Maybe it’s her 30 years of experience handling dogs. Maybe it’s
the fact that Americans will always see the value in a well-trained
pooch.
Maybe it’s her 30 years of experience handling dogs. Maybe it’s the fact that Americans will always see the value in a well-trained pooch. Maybe it’s the smile that doesn’t leave her face when she’s working with her “clients.” Either way, business is booming for Laurie Frazer.
A Santa Clara County Vector Control inspector by day, Frazer, 49, transforms into a dog trainer extraordinaire by night. She’s been working with animals in one aspect or another since she was a young girl and began her career in a pet shop.
“I’ve always had half a dozen dogs,” she laughed, scratching her black English Labrador Marge behind the ears. Well-trained and mellow, Marge laid obediently at her master’s feet. She’s not a “tragic dog” like many of the canines that walk into the Morgan Hill Petco, where Frazer works. Tragic dogs refer to dogs that are untrained – the kinds that plant two front paws squarely on a visitors chest when their owners answer the doorbell.
At Petco, Frazer trains dog owners to train their dogs. She gently scolded 7-year-old Ashley Davis for rewarding her puppy Midge before Midge performed the task she was supposed to. Davis giggled when her tiny yellow Labrador retriever jumped up and down, begging for a the treat Davis offered.
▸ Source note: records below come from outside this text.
(** X11.  A created order can be read back.  When createOrder answers 201 on
    a well-formed store for a caller whose id is not 0, the body holds the new
    order row, owned by the caller and pending, with exactly the item rows
    just inserted; these are the rows appended to the two tables; getOrder by
    the same caller returns the same order and items, and getOrder by any
    other caller (id not 0) answers 404. *)
Theorem created_order_can_be_read_back
    products userId requested shippingAddress now s r :
  store_wf s -> userId <> 0 ->
  let out := createOrder products userId requested shippingAddress now s in
  fst out = Returned r -> code r = 201 ->
  exists v,
    payload r = JCreated "Order created successfully" (Some v)
    /\ orders (snd out) = orders s ++ [order v]
    /\ order_items (snd out) = order_items s ++ items v
    /\ Order.user_id (order v) = userId
    /\ Order.status (order v) = "pending"
    /\ getOrder userId (Order.id (order v)) (snd out)
       = (Returned (Response 200 (JOrder v)), snd out)
    /\ (forall other,
          other <> 0 -> other <> userId ->
          fst (getOrder other (Order.id (order v)) (snd out))
          = Returned (Response 404 (JError "Order not found"))).
Proof.
  intros Hwf Hu out Hout Hcode.
  destruct (createOrder_201_inv _ _ _ _ _ _ _ Hout Hcode)
    as (its & prods & -> & Hne & Hans & Horder & Hitems).
  subst out.
  rewrite (createOrder_created products userId its prods) in Hout |- * by done.
  cbn [fst snd] in *. injection Hout as <-. cbn [payload].
  set (seq := orders_id_seq s).
  set (row := new_order s userId (order_total its prods) shippingAddress now).
  set (rows := item_rows seq (order_items_id_seq s) now
                 (zip_with validated_item its prods)).
  set (s' := Store _ _ _ _ _ _).
  destruct Hwf as [(Hb & _ & _ & _ & Hfk) _].
  assert (forall o, o ∈ orders s -> (Order.id o =? seq) = false) as Hold.
  { intros o Ho. apply (proj1 (Forall_forall _ _) Hb) in Ho.
    apply Z.eqb_neq. subst seq. lia. }
  assert (forall it, it ∈ order_items s -> (OrderItem.order_id it =? seq) = false)
    as Hiold.
  { intros it Hit.
    destruct (proj1 (Forall_forall _ _) Hfk it Hit) as (o & Ho & Hid).
    apply (proj1 (Forall_forall _ _) Hb) in Ho.
    apply Z.eqb_neq. subst seq. lia. }
  assert (items_of seq s' = rows) as Hitems_of.
  { unfold items_of. subst s'. cbn [order_items]. rewrite List.filter_app.
    rewrite (proj2 (filter_nil _ _)) by exact Hiold.
    cbn [app]. apply filter_all. intros it Hit.
    pose proof (item_rows_order_id seq now
                  (zip_with validated_item its prods) (order_items_id_seq s))
      as Hall.
    apply (proj1 (Forall_forall _ _) Hall) in Hit. by apply Z.eqb_eq. }
  assert (forall u,
            List.filter (fun o => (Order.id o =? seq) && (Order.user_id o =? u))%bool
                        (orders s')
            = if userId =? u then [row] else []) as Hfilter.
  { intros u. subst s'. cbn [orders]. rewrite List.filter_app.
    rewrite (proj2 (filter_nil _ _)); [| intros o Ho; by rewrite (Hold o Ho)].
    cbn. subst seq. rewrite Z.eqb_refl. by destruct (userId =? u). }
  assert (getOrderById seq None s' = Some (View row rows)) as Hget.
  { unfold getOrderById. rewrite Hitems_of.
    replace (List.filter _ (orders s')) with [row]; [done |].
    subst s'. cbn [orders owner_clause]. rewrite List.filter_app.
    rewrite (proj2 (filter_nil _ _));
      [| intros o Ho; by rewrite (Hold o Ho)].
    cbn. subst seq. by rewrite Z.eqb_refl. }
  exists (View row rows). cbn [order items].
  split; [by rewrite Hget |]. split; [done |]. split; [done |].
  split; [done |]. split; [done |]. split.
  - rewrite getOrder_run, getOrderById_owner by done.
    change (Order.id row) with seq. rewrite Hfilter, Z.eqb_refl.
    by rewrite Hitems_of.
  - intros other Ho Hne'. rewrite getOrder_run, getOrderById_owner by done.
    change (Order.id row) with seq. rewrite Hfilter.
    destruct (userId =? other) eqn:E; [apply Z.eqb_eq in E; congruence | done].
Qed.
Frazer used a combination of body pressure and gentle prodding to get Midge to stop bounding around and sit in one spot.
“You don’t use a heavy hand,” Frazer said. Her method of resistance free training allows the animal to “use his mind to solve the dilemma before him,” she said.
She crouched over Midge without touching her, clasping the puppy treat to her chest and repeating the command until the mischievous puppy complied.
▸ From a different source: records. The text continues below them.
(** [shouldWait] is raised only for an error that carries one of the limit
    or blocking markers (or the code EMAXLIMIT), and never when a stop was
    requested. *)
Theorem should_wait_only_on_limits (stop : bool) (error : JsError) (c : Classified) :
  classify stop error = Some c ->
  shouldWait c = true ->
  stop = false /\
  exists m, message error = Some m /\
    (quota_marker m = true \/ code_is error "EMAXLIMIT" = true \/
     includes m "Message rejected" = true \/
     includes m "suspicious activity" = true).
Proof.
  unfold classify. destruct stop; [now intros [= <-]|].
  destruct (code_is error "EAUTH"); [now intros [= <-]|].
  destruct (code_is error "EENVELOPE"); [now intros [= <-]|].
  destruct (message error) as [m|]; [|discriminate].
  destruct (includes m "Invalid login"); [now intros [= <-]|].
  destruct (includes m "self signed certificate"); [now intros [= <-]|].
  destruct (quota_marker m) eqn:Hq; simpl.
  { intros _ _. split; [reflexivity|]. exists m. auto. }
  destruct (code_is error "EMAXLIMIT") eqn:Hmax.
  { intros _ _. split; [reflexivity|]. exists m. auto. }
  destruct (includes m "Message rejected") eqn:Hrej; simpl.
  { intros _ _. split; [reflexivity|]. exists m. auto. }
  destruct (includes m "suspicious activity") eqn:Hsus.
  { intros _ _. split; [reflexivity|]. exists m. auto 6. }
  now intros [= <-].
Qed.

Lemma should_wait_only_on_limits_witness :
  false = false /\
  exists m, message quota_error = Some m /\
    (quota_marker m = true \/ code_is quota_error "EMAXLIMIT" = true \/
     includes m "Message rejected" = true \/
     includes m "suspicious activity" = true).
Proof.
  apply (should_wait_only_on_limits false quota_error
           (classified QuotaExceeded msg_quota true)); reflexivity.
Defined.

(** The chain of /send-gmail-simple never reads [error.code]: two errors
    with the same message are answered alike, so an EAUTH or EMAXLIMIT error
    gets no treatment of its own there. *)
Theorem simple_chain_ignores_code (g : Globals) (e1 e2 : JsError) :
  message e1 = message e2 ->
  send_gmail_simple_sent g (Rejected e1) = send_gmail_simple_sent g (Rejected e2).
Proof.
  intros H. unfold send_gmail_simple_sent, await, catch_with, classify_simple.
  now rewrite H.
Qed.

Lemma simple_chain_ignores_code_witness :
  send_gmail_simple_sent holding (Rejected auth_quota_error) =
  send_gmail_simple_sent holding
    (Rejected (Error "Invalid login: 454 4.7.0 too many login attempts")).
Proof.
  apply (simple_chain_ignores_code holding auth_quota_error
           (Error "Invalid login: 454 4.7.0 too many login attempts")).
  reflexivity.
Defined.

(** ** Attachments *)

Lemma map_attachment_ok att :
  att <> VNull -> att <> VUndef ->
  exists f c t,
    map_attachment att =
    Normal (VObj [("filename", f); ("content", c);
                  ("encoding", VStr "base64"); ("contentType", t)]).
Proof.
  intros Hn Hu. unfold map_attachment, bind, get_prop.
  destruct att; try contradiction; eexists _, _, _; reflexivity.
Qed.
“I don’t know what I’m doing,” said Davis’ mother, Yvonne, of caring for an 8-week-old puppy. “I have Laurie on speed dial.”
Training puppies and their owners is a breeze for Frazer who has found herself up against a range of menaces, from a snarling rottweiler to the pesky gypsy moth.
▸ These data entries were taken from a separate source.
Lemma backward_body_step s Wg Bg Go i :
  bound s Wg Bg Go -> i < n ->
  exists Wg' Bg' Go',
    Input.backward_body self i s
      = Returns tt (set_array (set_array (set_array s wgl Wg') bgl Bg') ol Go') /\
    bound (set_array (set_array (set_array s wgl Wg') bgl Bg') ol Go') Wg' Bg' Go' /\
    row_done Wg' Bg' Go' i /\
    forall j idx, j ≠ i -> j < n ->
      at_ Wg' (j :: idx) = at_ Wg (j :: idx) /\
      at_ Bg' (j :: idx) = at_ Bg (j :: idx) /\
      at_ Go' (j :: idx) = at_ Go (j :: idx).
Proof.
  intros [bound_W0 bound_b0 bound_g0 bound_Wg0 bound_bg0 bound_o0 bound_Wa0 bound_ba0
            bound_ga0 bound_Wga0 bound_bga0 bound_oa0 bound_Wgs0 bound_bgs0 bound_os0
            bound_Wgw0 bound_bgw0 bound_ow0] Hi.
  destruct distinct_locs as (D1 & D2 & D3 & D4 & D5 & D6 & D7 & D8 & D9 & D10 & D11 & D12).
  assert (wgl < length (arrays s)) as Lwg by (by eapply lookup_lt_Some).
  assert (bgl < length (arrays s)) as Lbg by (by eapply lookup_lt_Some).
  assert (ol < length (arrays s)) as Lo by (by eapply lookup_lt_Some).
  destruct (getitem_row W n [f; k] i HWs HWw Hi) as (wi & Hwi & Hwis & Hwiw & Hwat).
  destruct (getitem_row Gin n [k] i HGs HGw Hi) as (gi & Hgi & Hgis & Hgiw & Hgat).
  destruct (getitem_row B n [k] i HBs HBw Hi) as (bi & Hbi & Hbis & Hbiw & Hbat).
  (* W_gradients[i] = np.dot(W[i], input_gradients[i]) *)
  destruct (dot_matrix_vector wi gi f k Hwis Hgis) as (r1 & Hr1 & Hr1s & Hr1w & Hr1at).
  destruct (assign_row s self "W_gradients" wgl Wg n [f] i r1)
    as (Wg' & Hrun1 & Hs1 & Hw1 & Hget1 & Hoth1); try done.
  set (s1 := set_array s wgl Wg') in *.
  (* b_gradients[i] = np.dot(input_gradients[i], biases[i]) *)
  destruct (dot_vector_vector gi bi k Hgis Hbis) as (r2 & Hr2 & Hr2s & Hr2w & Hr2at).
  assert (arrays s1 !! bgl = Some Bg) as Hbg1.
  { unfold s1. by set_array_lookup. }
  destruct (assign_row s1 self "b_gradients" bgl Bg n [] i r2)
    as (Bg' & Hrun2 & Hs2 & Hw2 & Hget2 & Hoth2); try done.
  set (s2 := set_array s1 bgl Bg') in *.
  (* gradients[i] = W_gradients[i] * b_gradients[i] *)
  destruct (binop_vector_scalar Rmult r1 r2 f Hr1s Hr2s Hr2w)
    as (r3 & Hr3 & Hr3s & Hr3w & Hr3at).
  assert (arrays s2 !! ol = Some Go) as Ho2.
  { unfold s2, s1. by set_array_lookup. }
  destruct (assign_row s2 self "gradients" ol Go n [f] i r3)
    as (Go' & Hrun3 & Hs3 & Hw3 & Hget3 & Hoth3); try done.
  set (s3 := set_array s2 ol Go') in *.
  assert (forall l, l ≠ wgl -> l ≠ bgl -> l ≠ ol -> arrays s3 !! l = arrays s !! l) as Hframe.
  { intros l ? ? ?. unfold s3, s2, s1.
    by set_array_lookup. }
  assert (arrays s1 !! wgl = Some Wg') as Hwg1.
  { unfold s1. by set_array_lookup. }
  assert (arrays s2 !! wgl = Some Wg') as Hwg2.
  { unfold s2. by set_array_lookup. }
  assert (arrays s2 !! bgl = Some Bg') as Hbg2.
  { unfold s2. by set_array_lookup. }
  exists Wg', Bg', Go'. split_and!.
  - unfold Input.backward_body.
    rewrite (bind_returns _ _ _ _ _ (attr_item_returns _ _ _ _ _ _ _ bound_W0 bound_Wa0 Hwi)).
    rewrite (bind_returns _ _ _ _ _ (attr_item_returns _ _ _ _ _ _ _ bound_g0 bound_ga0 Hgi)).
    rewrite Hr1, bind_lift_ok.
    assert ((getattr self "W_gradients" ≫= fun v => assign_item v i r1) s
            = Returns tt s1) as E1 by exact Hrun1.
    etrans; [|exact (eq_refl _)].
    change (Input.backward_body self i s) with (Input.backward_body self i s).
    (* the three assignments in turn *)
    assert (forall K : M unit,
      (v ← getattr self "W_gradients"; _ ← assign_item v i r1; K) s = K s1) as Hk1.
    { intros K. rewrite (bind_returns _ _ _ _ _ (attr_of_getattr _ _ _ _ bound_Wg0)).
      rewrite (bind_returns _ _ _ _ _ (attr_of_getattr _ _ _ _ bound_Wg0)) in E1.
      by rewrite (bind_returns _ _ _ _ _ E1). }
    rewrite Hk1.
    assert (arrays s1 !! gl = Some Gin) as Hg1.
    { unfold s1. by set_array_lookup. }
    assert (arrays s1 !! bl = Some B) as Hb1.
    { unfold s1. by set_array_lookup. }
    rewrite (bind_returns _ _ _ _ _
               (attr_item_returns s1 _ _ _ _ _ _ bound_g0 Hg1 Hgi)).
    rewrite (bind_returns _ _ _ _ _
               (attr_item_returns s1 _ _ _ _ _ _ bound_b0 Hb1 Hbi)).
    rewrite Hr2, bind_lift_ok.
    assert (forall K : M unit,
      (v ← getattr self "b_gradients"; _ ← assign_item v i r2; K) s1 = K s2) as Hk2.
    { intros K.
      assert (attr_of s1 self "b_gradients" = Some (VArr bgl)) as Hb by done.
      rewrite (bind_returns _ _ _ _ _ (attr_of_getattr _ _ _ _ Hb)).
      rewrite (bind_returns _ _ _ _ _ (attr_of_getattr _ _ _ _ Hb)) in Hrun2.
      by rewrite (bind_returns _ _ _ _ _ Hrun2). }
    rewrite Hk2.
    assert (attr_of s2 self "W_gradients" = Some (VArr wgl)) as HWg2 by done.
    assert (attr_of s2 self "b_gradients" = Some (VArr bgl)) as HBg2 by done.
    rewrite (bind_returns _ _ _ _ _
               (attr_item_returns s2 _ _ _ _ _ _ HWg2 Hwg2 Hget1)).
    rewrite (bind_returns _ _ _ _ _
               (attr_item_returns s2 _ _ _ _ _ _ HBg2 Hbg2 Hget2)).
    change (np.multiply r1 r2) with (np.binop Rmult r1 r2).
    rewrite Hr3, bind_lift_ok. exact Hrun3.
  - split; try done.
    + rewrite Hframe; done.
    + rewrite Hframe; done.
    + rewrite Hframe; done.
    + unfold s3. by set_array_lookup.
    + unfold s3. by set_array_lookup.
    + unfold s3. by set_array_lookup.
  - split_and!.
    + intros a Ha. rewrite <- (getitem_at Wg' i r1 [a] Hget1), Hr1at by done.
      apply sum_upto_ext. intros c Hc. by rewrite Hwat, Hgat.
    + rewrite <- (getitem_at Bg' i r2 [] Hget2), Hr2at.
      apply sum_upto_ext. intros c Hc. by rewrite Hgat, Hbat.
    + intros a Ha. rewrite <- (getitem_at Go' i r3 [a] Hget3), Hr3at by done.
      by rewrite <- (getitem_at Wg' i r1 [a] Hget1), <- (getitem_at Bg' i r2 [] Hget2).
  - intros j idx Hj Hjn. split_and!.
    + eapply getitem_same_at; [done..|]. by apply Hoth1.
    + eapply getitem_same_at; [done..|]. by apply Hoth2.
    + eapply getitem_same_at; [done..|]. by apply Hoth3.
Qed.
When she worked for the Santa Clara County Animal Control, Frazer neutralized a situation that could have been deadly. She was called to a residence where a woman sicked her usually docile rottweiler on her boyfriend. Both were under the influence at the time. The boyfriend had told the woman that, when it came down to it, he would triumph in a battle of man against beast. Not the case. The man barely escaped with his life and the woman was taken away in handcuffs. The police were left to handle a raging dog.
Enter Frazer.
Police sized up the then 32-year-old, petite Frazer, skeptical that she could handle the dog.
But dominance isn’t about stature, it’s about presence, Frazer said.
“I was going to be the biggest, baddest badass,” she said of her attitude when the burst through the gate.
“Get down, get down!” she bellowed, demonstrating the way she approached the dog that had just left a grown man hanging onto his life by a thread. She walked out of the backyard with the dog on a leash.
“That was the training for the big leagues,” she said. “It was like having a shark on the end of a stick.”
Her job hasn’t always been so stressful, however. When she worked for the Humane Society, Frazer bailed German shepherds out of the pound and trained them to be police dogs.
“They could be in a classroom of 5-year-olds that morning and eat the clothes of a burglar later that afternoon,” she said.
In the early 1980s, Frazer worked for the California Department of Agriculture, training dogs to sniff out egg masses for the gypsy moth, a notorious pest. The moths would lay their eggs in some of the most inopportune and difficult to uncover places. Frazer trained her Doberman to sniff out the scent, a fun game for the dog and a significant time saver for Frazer. With 250 million more cells than humans for detecting odor, the task was a cinch for the dog.
Now that she’s established a name for herself, Frazer sees a steady stream of customers enrolling in her classes at Petco. Six weeks of classes go for $100, and customers can attend as many classes as they like, she said. She attributed her success to the man that taught her much of what she knows, most importantly, how to be honest and ethical. Bob McBride, a local horse trainer, taught her from early on that hard work and a gentle hand keep clients coming back. She tells newcomers to the business the same thing McBride told her: “You have to be good with people.”
She accredits Cesar Millan, the ever-popular Dog Whisperer on the National Geographic Channel, for the boom in the market for dog trainers. Pet owners are ever hopeful that their “tragic dog” can become well-trained animals, she said.
“We offer an opportunity for people who are truly in need to dog training,” she said. “These are people who would get frustrated and bring them to the pound otherwise.”